Task requirements: Given the entries that follow, write out exactly the lines starting at the one containing "manager and registered" and ending at the one containing "true /\ x = addr)", both ends included, and only those.

Collected data:
(* ===== verification/ConnSegmentProof.v ===== *)
(** * ConnSegmentProof: one life of a connection based segment, from reserving to freeing

    Between [ReserveMemorySpace] and [UnReserveMemorySpace] the segment keeps an invariant
    whatever the operating system and the driver answer: its slices lie one behind the other
    in the window of its rank, it maps only there, and what it has added to the address
    manager and registered with the driver belongs to a slice or an import it knows. *)
From stdpp Require Import gmap sorting.
From S2P Require Import Prelude MessagePacker RangeTree VaManager VaManagerProof ExchangeInfo SegmentWorld SegmentFrame.
From S2P Require Import ConnSegment.

(** ** The log: fixed mappings and stores only inside a range *)
Definition inside (lo hi : Z) (e : call * answer) : Prop :=
  match e with
  | (Mmap addr size _ flags _ _, _) => Z.testbit flags 4 = true -> lo <= addr /\ addr + size <= hi
  | (Touch addr, _) => lo <= addr < hi
  | _ => True
  end.
(** Calls that are neither mappings nor registrations. *)
Definition plain (c : call) : bool :=
  match c with Mmap _ _ _ _ _ _ | Touch _ | HalHostRegister _ _ | HalHostUnregisterEx _ => false | _ => true end.
Lemma held_snoc l c a x :
  x ∈ held (l ++ [(c, a)]) ->
  match c with
  | HalHostRegister addr _ => x ∈ held l \/ ((ret a =? 0) && negb (out a =? 0) = true /\ x = addr)
  | HalHostUnregisterEx addr => x ∈ held l /\ x <> addr
  | _ => x ∈ held l
  end.
Proof.
  unfold held, registered. rewrite registered_from_app, refused_snoc. fold (registered l). rewrite elem_of_difference. cbn [registered_from].
  destruct c; cbn [refuses]; try set_solver; [destruct (_ && _); set_solver|destruct (ret a =? 0); set_solver].
Qed.

(** Whether a slice is unregistered when it is released. *)
Definition needs (o : MemSegmentOptions) (sl : MemSlice) : bool :=
  negb (Z.land (so_dataOpType o) HYBM_DOP_TYPE_DEVICE_RDMA =? 0) ||
  ((memType_ sl =? HYBM_MEM_TYPE_HOST) && negb (gva_ sl =? 0) &&
   negb (Z.land (so_flags o) HYBM_FLAG_HOST_REGISTER_FOR_DEVICE =? 0)).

Exercise result:
    manager and registered with the driver belongs to a slice or an import it knows. *)
From stdpp Require Import gmap sorting.
From S2P Require Import Prelude MessagePacker RangeTree VaManager VaManagerProof ExchangeInfo SegmentWorld SegmentFrame.
From S2P Require Import ConnSegment.

(** ** The log: fixed mappings and stores only inside a range *)
Definition inside (lo hi : Z) (e : call * answer) : Prop :=
  match e with
  | (Mmap addr size _ flags _ _, _) => Z.testbit flags 4 = true -> lo <= addr /\ addr + size <= hi
  | (Touch addr, _) => lo <= addr < hi
  | _ => True
  end.
(** Calls that are neither mappings nor registrations. *)
Definition plain (c : call) : bool :=
  match c with Mmap _ _ _ _ _ _ | Touch _ | HalHostRegister _ _ | HalHostUnregisterEx _ => false | _ => true end.
Lemma held_snoc l c a x :
  x ∈ held (l ++ [(c, a)]) ->
  match c with
  | HalHostRegister addr _ => x ∈ held l \/ ((ret a =? 0) && negb (out a =? 0) = true /\ x = addr)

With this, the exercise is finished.